Russia's full-scale invasion of Ukraine in 2022 saw its military seize control of the gigantic Zaporizhzhya NPP, raising fears of a potential meltdown amid fierce fighting between the two countries and leaving Moscow facing accusations of gross irresponsibility.

Sweeping Western-led sanctions targeting the Russian economy are another factor that potentially complicate Russian megaprojects abroad, even if Rosatom -- a key player in the global nuclear economy -- is not currently among the companies targeted.

NPPs also take years and years to build.

Kyrgyzstan, for its part, seems to have no compunctions about moving ahead with a deal.

The Kyrgyz nuclear facility would naturally be much smaller than those being planned in its larger neighbors, but the blueprint is already growing.

Speaking at a February 9 roundtable in Bishkek, Deputy Energy Minister Sabyrbek Sultanbekov said Bishkek was looking at a 300-megawatt Small Modular Reactor (SMR) capable of providing electricity for hundreds of thousands of homes rather than two miniplants that would each have a 50-megawatt capacity.
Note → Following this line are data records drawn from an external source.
(* ===== verification/Manifest.v ===== *)
(** * Manifest: internal/manifest (manifest.go, load.go, activation.go)

    One JSON document per resource type declares its operations, its conflict window, whether
    conflicts are enforced, and how downstream statuses are classified.  [validate] is the
    admission check of one document, [Load] builds the snapshot of a directory, and the
    [Store] keeps the last snapshot that loaded.

    [json.Unmarshal] into [document] is the parameter [unmarshal]: the decoded document or its
    error, for a file's bytes; Decoding.v defines it. *)

From S2P Require Import Prelude GoString Sha256.

(** ** Data *)

Record StatusRange := mkRange { From : Z; To : Z }.

Definition contains (r : StatusRange) (status : Z) : bool :=
  (From r <=? status) && (status <=? To r).

Record ErrorClassification := mkErrors {
  Definitive : list StatusRange;
  NotExecuted : list StatusRange;
}.

Definition declared (c : ErrorClassification) : bool :=
  (0 <? length (Definitive c))%nat || (0 <? length (NotExecuted c))%nat.

Definition IsDefinitive (c : ErrorClassification) (status : Z) : bool :=
  existsb (λ r, contains r status) (Definitive c).

Definition IsNotExecuted (c : ErrorClassification) (status : Z) : bool :=
  existsb (λ r, contains r status) (NotExecuted c).

Definition ClassCreate : string := "create".
Definition ClassReplace : string := "replace".
Definition ClassMutate : string := "mutate".
Definition ClassAppend : string := "append".
Definition ClassDelete : string := "delete".

Definition classes : list string :=
  [ClassCreate; ClassReplace; ClassMutate; ClassAppend; ClassDelete].

(** A slice that is nil and one that is empty differ only where they are written out. *)
Record Operation := mkOperation { Class : string; Scope_ : option (list string) }.
Definition Scope (op : Operation) : list string := default [] (Scope_ op).
#[global] Arguments Scope !_ /.

#[export] Instance StatusRange_eq_dec : EqDecision StatusRange.
Proof. solve_decision. Defined.
#[export] Instance Operation_eq_dec : EqDecision Operation.
Proof. solve_decision. Defined.

Record document := mkDocument {
  d_ResourceType : string;
  d_ConflictWindowMS : Z;
  d_Enforce : bool;
  d_ProbePath : string;
  d_Operations : gmap string Operation;
  d_Errors : ErrorClassification;
}.

Record Definition_ := mkDefinition {
  Type_ : string;
  ConflictWindow : Z;
  Enforce : bool;
  ProbePath : string;
  Operations : gmap string Operation;
  Errors : ErrorClassification;
}.

(** [document.definition]: the window is an [int64] product, so it wraps. *)
Definition definition (d : document) : Definition_ := {|
  Type_ := d_ResourceType d;
  ConflictWindow := wrap64 (d_ConflictWindowMS d * Millisecond);
  Enforce := d_Enforce d;
  ProbePath := d_ProbePath d;
  Operations := d_Operations d;
  Errors := d_Errors d;
|}.

(** ** Validation *)

(** One constructor per [fail] call of [document.validate], with its arguments. *)
Inductive problem :=
| ResourceTypeEmpty
| ResourceTypeNotStem (declared_type stem : string)
| WindowNotPositive
| ProbePathNotPath (path : string)
| NoOperations
| NoErrorClassification
| BadStatusRange (r : StatusRange)
| OverlappingRanges (definitive notExecuted : StatusRange)
| UnknownClass (name class : string)
| ScopeOnNonMutate (name class : string)
| BadScopePath (name path : string)
| Undecodable (e : goerr)
| DeclaredTwice (declared_type : string).

Definition bad_range (r : StatusRange) : bool :=
  (From r <? 100) || (599 <? To r) || (To r <? From r).

Definition ranges_overlap (a b : StatusRange) : bool :=
  (From a <=? To b) && (From b <=? To a).

Definition bad_path (path : string) : bool :=
  String.eqb path "" || HasPrefix path "." || HasSuffix path "." || Contains path "..".

Definition operation_problems (name : string) (operation : Operation) : list problem :=
  (if bool_decide (Class operation ∈ classes) then [] else [UnknownClass name (Class operation)]) ++
  (if (0 <? length (Scope operation))%nat && negb (String.eqb (Class operation) ClassMutate)
   then [ScopeOnNonMutate name (Class operation)] else []) ++
  flat_map (λ path, if bad_path path then [BadScopePath name path] else []) (Scope operation).

(** [document.validate].  Go ranges over the operations in a random order; the problems are
    sorted before they are shown, so the order here is the map's own. *)
Definition validate (d : document) (stem : string) : list problem :=
  (if String.eqb (d_ResourceType d) "" then [ResourceTypeEmpty]
   else if String.eqb (d_ResourceType d) stem then []
   else [ResourceTypeNotStem (d_ResourceType d) stem]) ++
  (if d_ConflictWindowMS d <=? 0 then [WindowNotPositive] else []) ++
  (if HasPrefix (d_ProbePath d) "/" then [] else [ProbePathNotPath (d_ProbePath d)]) ++
  (if (size (d_Operations d) =? 0)%nat then [NoOperations] else []) ++
  (if declared (d_Errors d) then [] else [NoErrorClassification]) ++
  flat_map (λ r, if bad_range r then [BadStatusRange r] else [])
    (Definitive (d_Errors d) ++ NotExecuted (d_Errors d)) ++
  flat_map (λ a, flat_map (λ b, if ranges_overlap a b then [OverlappingRanges a b] else [])
                          (NotExecuted (d_Errors d)))
    (Definitive (d_Errors d)) ++
  flat_map (λ '(name, operation), operation_problems name operation)
    (map_to_list (d_Operations d)).

(** ** Snapshots *)

Record Snapshot := mkSnapshot { version : string; byType : gmap string Definition_ }.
Rosatom and Kyrgyzstan signed a memorandum of cooperation for the smaller plants in January 2022 at the World Expo-2022 in the United Arab Emirates.

Kyrgyzstan's nuclear needs, Sultanbekov said, were dictated by climatic pressure on hydroelectric power, which accounts for around 90 percent of domestically produced electricity.

"We are going through a drought period. We are coming out of it but the shortage has driven us into conditions whereby we have to import electricity," said Sultanbekov as reported by Kaktus Media.

"Last year we imported about 2.7 billion kilowatt hours of electricity from Kazakhstan and Turkmenistan. We must have an alternative that does not depend on natural conditions [as water does]. And this alternative is nuclear energy."